1892, Rachmaninoff war gerade mal 19 Jahre alt,  entstand als erste Prelude das berühmte düstere  „Phantasiestück“ in cis-moll op. 3 Nr. 2, mit dem Claire Huangci auch folgerichtig ihr Rachmaninoff-Album beginnt. Aus enormer Tiefe aufsteigend, unendlich schwer und zögerlich, zugleich köstlich hebt sich das unerhört bewegende Stück zu gewaltiger Höhe, versinkt elegisch und läßt den Hörer tief ergriffen zurück. »Wenn wir die Psychologie des Préludes erkennen sollen, lassen Sie es so verstehen, daß es seine Funktion nicht ist, eine Stimmung auszudrücken, sondern sie herbeizuführen« wird Rachmaninoff hier zitiert.

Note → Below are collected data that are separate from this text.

(** * Kaleidoscope front end: the lexer of [Lexer.cpp] and the prototype node of [AST.h]

    A shallow embedding of [lexer::Lexer::gettok] and of the [PrototypeAST]
    node, with the properties of the specification proved over it.

    Characters are the [int] values the C library hands out: [getchar]
    yields an [unsigned char] widened to [int], or [EOF].  The standard
    input is a finite string of bytes not read yet. *)

From Stdlib Require Import ZArith NArith QArith Bool List String Ascii Lia.
Import ListNotations.

Local Open Scope string_scope.
Local Open Scope list_scope.
Local Open Scope Z_scope.

(** ** Characters and the classification functions of <cctype> *)

(** [EOF] of <cstdio>. *)
Definition EOF : Z := -1.

(** An [unsigned char] read from the stream, widened to [int]. *)
Definition code (c : ascii) : Z := Z.of_N (N_of_ascii c).

(** The conversion [int] -> [char] of [identifierStr_ = LastChar] and
    [NumStr += LastChar]: the value modulo 2^8. *)
Definition char_of_int (z : Z) : ascii := ascii_of_N (Z.to_N (z mod 256)).

(** <cctype> in the "C" locale (the program never calls [setlocale]). *)
Definition isspace (c : Z) : bool := (c =? 32) || ((9 <=? c) && (c <=? 13)).
Definition isupper (c : Z) : bool := (65 <=? c) && (c <=? 90).
Definition islower (c : Z) : bool := (97 <=? c) && (c <=? 122).
Definition isalpha (c : Z) : bool := isupper c || islower c.
Definition isdigit (c : Z) : bool := (48 <=? c) && (c <=? 57).
Definition isalnum (c : Z) : bool := isalpha c || isdigit c.

(** The bytes of a string as [getchar] returns them. *)
Fixpoint codes (s : string) : list Z :=
  match s with
  | EmptyString => []
  | String c r => code c :: codes r
  end.

(** ** What [Lexer.h] and <cstdlib> provide

    [Lexer.h] is not among the sources: of its token enumeration only the
    enumerators named in [gettok] are known, not their integer values,
    which are therefore a parameter. *)
Class TokenKinds := {
  tok_eof : Z;
  tok_def : Z;
  tok_extern : Z;
  tok_identifier : Z;
  tok_number : Z;
  tok_if : Z;
  tok_then : Z;
  tok_else : Z;
  tok_for : Z;
  tok_in : Z;
  tok_binary : Z;
  tok_unary : Z;
  tok_var : Z
}.

(** [double] and [strtod (s, nullptr)] of the C library: binary floating
    point is not modelled, the conversion is a parameter. *)
Class LibC := {
  double : Type;
  strtod : string -> double
}.

(** ** State *)

(** The data members of a [Lexer] object. *)
Record Lexer {LC : LibC} := mkLexer {
  identifierStr_ : string;
  numVal_ : double
}.

(** What is shared by the whole process: the function-local
    [static int LastChar] of [gettok] and the standard input. *)
Record Process := mkProcess {
  LastChar : Z;
  stdin : string
}.

(** [static int LastChar = ' ';] before the first call, on a given input. *)
Definition start (input : string) : Process :=
  {| LastChar := code " "; stdin := input |}.

(** [getchar ()]: the next byte, or [EOF] once the input is used up. *)
Definition getchar (stdin : string) : Z * string :=
  match stdin with
  | EmptyString => (EOF, EmptyString)
  | String c rest => (code c, rest)
  end.

(** The characters still to be scanned: the pending one, then the input. *)
Definition unread (p : Process) : list Z := LastChar p :: codes (stdin p).

Section Lexer.

Context {TK : TokenKinds} {LC : LibC}.

(** [Lexer::advance]: [int LastChar = getchar (); return LastChar;]. *)
Definition advance (stdin : string) : Z * string := getchar stdin.

(** [Lexer::Lexer () {}]: the body is empty; [identifierStr_] is the empty
    [std::string], [numVal_] is left with whatever [indeterminate] value
    the storage holds.  The process state is passed through untouched. *)
Definition Lexer_ctor (indeterminate : double) (p : Process) : Lexer * Process :=
  ({| identifierStr_ := ""; numVal_ := indeterminate |}, p).

Definition getNum (this : Lexer) : double := numVal_ this.
Definition getId (this : Lexer) : string := identifierStr_ this.

(** [while (isspace (LastChar)) LastChar = advance ();] *)
Fixpoint skip_space (LastChar : Z) (stdin : string) : Z * string :=
  if isspace LastChar then
    match stdin with
    | EmptyString => (EOF, EmptyString)
    | String c rest => skip_space (code c) rest
    end
  else (LastChar, stdin).

(** [while (isalnum ((LastChar = getchar ()))) identifierStr_ += LastChar;]
    returns the identifier, the new [LastChar] and the input left. *)
Fixpoint read_identifier (id : string) (stdin : string) : string * Z * string :=
  match stdin with
  | EmptyString => (id, EOF, EmptyString)
  | String c rest =>
      if isalnum (code c)
      then read_identifier (id ++ String (char_of_int (code c)) "")%string rest
      else (id, code c, rest)
  end.

(** [do { NumStr += LastChar; LastChar = getchar (); }
     while (isdigit (LastChar) || LastChar == '.');] *)
Fixpoint read_number (NumStr : string) (LastChar : Z) (stdin : string)
  : string * Z * string :=
  let NumStr := (NumStr ++ String (char_of_int LastChar) "")%string in
  match stdin with
  | EmptyString => (NumStr, EOF, EmptyString)
  | String c rest =>
      if isdigit (code c) || (code c =? code ".")
      then read_number NumStr (code c) rest
      else (NumStr, code c, rest)
  end.

(** [do { LastChar = getchar (); }
     while (LastChar != EOF && LastChar != '\n' && LastChar != '\r');] *)
Fixpoint skip_comment (stdin : string) : Z * string :=
  match stdin with
  | EmptyString => (EOF, EmptyString)
  | String c rest =>
      if negb (code c =? EOF) && negb (code c =? 10) && negb (code c =? 13)
      then skip_comment rest
      else (code c, rest)
  end.

(** The chain of comparisons of [identifierStr_] with the keywords. *)
Definition keyword_or_identifier (id : string) : Z :=
  if String.eqb id "def" then tok_def
  else if String.eqb id "extern" then tok_extern
  else if String.eqb id "if" then tok_if
  else if String.eqb id "then" then tok_then
  else if String.eqb id "else" then tok_else
  else if String.eqb id "for" then tok_for
  else if String.eqb id "in" then tok_in
  else if String.eqb id "unary" then tok_unary
  else if String.eqb id "binary" then tok_binary
  else if String.eqb id "var" then tok_var
  else tok_identifier.

(** The end of [gettok], reached when [LastChar] starts neither a word, a
    number nor a comment that ends in a line break:
    [if (LastChar == EOF) return tok_eof;
     int ThisChar = LastChar; LastChar = advance (); return ThisChar;] *)
Definition eof_or_char (this : Lexer) (LastChar : Z) (stdin : string)
  : Z * Lexer * Process :=
  if LastChar =? EOF
  then (tok_eof, this, {| LastChar := LastChar; stdin := stdin |})
  else
    let ThisChar := LastChar in
    let '(LastChar, stdin) := advance stdin in
    (ThisChar, this, {| LastChar := LastChar; stdin := stdin |}).
Definition embed (m : t) (x : batch) : option embedded :=
  let xs := xs_feats x in
  let n_vars := (width xs / 2)%nat in
  let T := steps xs in
  let ev := event_mask_inds n_vars xs in
  let xs := embed_n_obs m n_vars xs in
  if (n_vars <? length (embedding_layers m))%nat then None
  else
    let psi : tensor4 :=
      replicate (length xs)
        (replicate (T + 1) (replicate (n_vars + 1) (zeros (d_embedding m)))) in
    let psi :=
      foldl (fun psi e =>
               let out := e.2 (embedding_layer_input n_vars xs e.1) in
               assign (fun b t j => (t <? T)%nat && (j =? e.1)%nat)
                      (fun b t j => default [] (rows ← out !! b; rows !! t)) psi)
            psi (imap (fun i el => (i, el)) (embedding_layers m)) in
    let tab := tab_encoder m (xs_static x) in
    let psi := assign (fun b t j => (t <? T)%nat && (j =? n_vars)%nat)
                      (fun b t j => default [] (tab !! b)) psi in
    let psi := assign (fun b t j => (t =? T)%nat)
                      (fun b t j => embedding (special_embeddings m)
                                              REPRESENTATION_EMBEDDING_KEY) psi in
    let psi := assign (fun b t j => mask_inds xs b t)
                      (fun b t j => embedding (special_embeddings m) MASKED_EMBEDDING_KEY)
                      psi in
    let psi :=
      if predict_events m
      then assign (fun b t j => default false (get3 ev b t j))
                  (fun b t j => embedding (special_embeddings m) MASKED_EMBEDDING_KEY) psi
      else psi in
    Some {| psi := psi; event_mask := ev; feats := xs |}.

(** *** [forward]: fusion *)

(** [psi.flatten(2)] *)
Definition flatten2 (p : tensor4) : list (list vec) :=
  map (map (fun cells => concat cells)) p.

(** [F.pad(rows, (0, 0, 0, k - len(rows)), value=0.)]: zero rows are
    appended, and a negative amount crops. *)
Definition pad_rows (k w : nat) (rows : list vec) : list vec :=
  if (length rows <=? k)%nat then rows ++ replicate (k - length rows) (zeros w)
  else take k rows.

Definition flag_of (r : list Q) : Q := default 0 (last r).

Definition first (r : list Q) : Q := hd 0 r.

(** [a.squeeze()] for [a] of shape [(K, S, E)], given as its [K] blocks:
    every dimension of size one is dropped. *)
Definition squeeze3 (S E : nat) (c : tensor3) : array :=
  if (length c =? 1)%nat then
    let rows := hd [] c in
    if (S =? 1)%nat then
      let r := hd [] rows in
      if (E =? 1)%nat then Rank0 (first r) else Rank1 r
    else if (E =? 1)%nat then Rank1 (map first rows) else Rank2 rows
  else if (S =? 1)%nat then
    let rows := map (fun b => hd [] b) c in
    if (E =? 1)%nat then Rank1 (map first rows) else Rank2 rows
  else if (E =? 1)%nat then Rank2 (map (map first) c) else Rank3 c.

(** [a.squeeze()] and [a.squeeze(1)] on what a layer returns.  The sizes
    are read off the nested list: a dimension below an empty one does not
    show, and is taken not to be one.  [squeeze(1)] raises on a tensor of
    rank one or zero. *)
Definition squeeze (a : array) : array :=
  match a with
  | Rank0 x => Rank0 x
  | Rank1 v => if (length v =? 1)%nat then Rank0 (first v) else Rank1 v
  | Rank2 m => squeeze3 (length m) (length (hd [] m)) [m]
  | Rank3 c => squeeze3 (steps c) (width c) c
  end.

Definition squeeze1 (a : array) : option array :=
  match a with
  | Rank0 _ | Rank1 _ => None
  | Rank2 m =>
    Some (if (length (hd [] m) =? 1)%nat then Rank1 (map first m) else Rank2 m)
  | Rank3 c =>
    Some (if (steps c =? 1)%nat then Rank2 (map (fun b => hd [] b) c)
          else Rank3 c)
  end.

Section Forward.

(** The kernel of [torch.mean(..., dim=1)]: the value it gives to one
    entry of the result, from the entries of the column that it
    averages.  Its rounding and its order of accumulation are torch's. *)
Variable mean_dim : list Q -> Q.

(** [torch.mean(rows, dim=0)]; not a number when there is no row. *)
Definition mean_rows (rows : list vec) : option vec :=
  match rows with
  | [] => None
  | r :: _ =>
    Some (imap (fun j _ => mean_dim (map (fun r' => default 0 (r' !! j)) rows)) r)
  end.

(** The fusion.  [torch.stack] and [torch.cat] raise on an empty list.
    In the single-step branch the flagged bins of record [i] are gathered
    through [torch.nonzero(masked_ind[i].squeeze() == 1)], a tensor of
    shape [(k, 1)] that makes a block of shape [(k, 1, E)]; in a batch of
    a single step [masked_ind[i].squeeze()] has rank zero, the indices
    have shape [(k, 0)] and the block has shape [(k, 0, E)], without any
    entry.  The blocks are concatenated and squeezed. *)
Definition fuse (m : t) (transformed : list (list vec)) (xs : tensor3) : option array :=
  if String.eqb (fusion_method m) "rep_token" then
    Rank2 <$> mapM last transformed
  else if String.eqb (fusion_method m) "masked_embed" then
    if (1 <? pretrain_masked_steps m)%nat then
      match transformed with
      | [] => None
      | _ =>
        Some (Rank3 (imap (fun i rows =>
                      let bins := default [] (xs !! i) in
                      pad_rows (pretrain_masked_steps m) (length (hd [] rows))
                        (omap (fun e => if Qle_bool (flag_of e.2) 0 then None else Some e.1)
                              (zip rows bins))) transformed))
      end
    else
      match transformed with
      | [] => None
      | _ =>
        let picked :=
          concat (imap (fun i rows =>
                    let bins := default [] (xs !! i) in
                    omap (fun e => if Qeq_bool (flag_of e.2) 1 then Some e.1 else None)
                         (zip rows bins)) transformed) in
        let E := length (hd [] (hd [] transformed)) in
        if (steps xs =? 1)%nat
        then Some (squeeze3 0 E (map (fun _ => []) picked))
        else Some (squeeze3 1 E (map (fun r => [r]) picked))
      end
  else if String.eqb (fusion_method m) "averaging" then
    Rank2 <$> mapM (fun rows => mean_rows (removelast rows)) transformed
  else None.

Elf Jahre später, 1903, nach dem 2. Klavierkonzert und zwischen seiner 1. und seiner 2. Sinfonie entstanden die 10 Préludes op. 23 und zeigten sich in einer weitaus lichteren Stimmung, ja gelöster, heiterer. Weitere sieben Jahre später, 1910, nach dem 3. Klavierkonzert, präsentierte er die 13 Préludes op. 32, mit einem Allegro vivace geradezu funkelnd beginnend. Als habe er mit Blick auf 1892 einen Rahmen schließen wollen, endet op. 32 mit Nr. 13, dem Präludium Des-Dur (Grave - Allegro - Grave) gemessen, besonnen, doch zum Ende noch einmal triumphal aufjubelnd.
 
Claire Huangcis Interpretation dieses bemerkenswerten Zyklus übertrifft in frischer, überaus sensibler Auffassung vieles bis dahin vergleichbar Gehörte. Mit Herz und Verstand lotet sie die Tiefe der Stücke bis in den kleinsten Winkel aus. Filigran in ihrer Fingertechnik, dynamisch in ihrer Umsetzung und berückend in ihrem in bestimmten Passagen fast nicht spürbaren Anschlag öffnet sie die Ohren für diese 24 kleinen Stücke auf ihre Weise völlig neu. Wie schon bei Claire Huangcis „A Chopin Diary“ angemerkt ist es unter ihren Händen vollständige Kontemplation, Musik zum „Runterkommen“. Eine Empfehlung der Musenblätter und mit unserem Prädikat, dem Musenkuß belohnt.
 
Claire Huangci – „Sergej Rachmaninov – Preludes“
Claire Huangci (Klavier)
© 2018 Edel Germany / Berlin Classics
 
1. Morceaux de fantaisie op. 3 Nr. 1-5 (Fantasiestücke) (Auszug), Nr. 2 Präludium cis-moll
2. 10 Préludes op. 23 Nr. 1-10
Nr. 1 Präludium fis-moll (Largo)
Nr. 2 Präludium B-Dur (Maestoso)
Nr. 3 Präludium d-moll (Tempo di minuetto)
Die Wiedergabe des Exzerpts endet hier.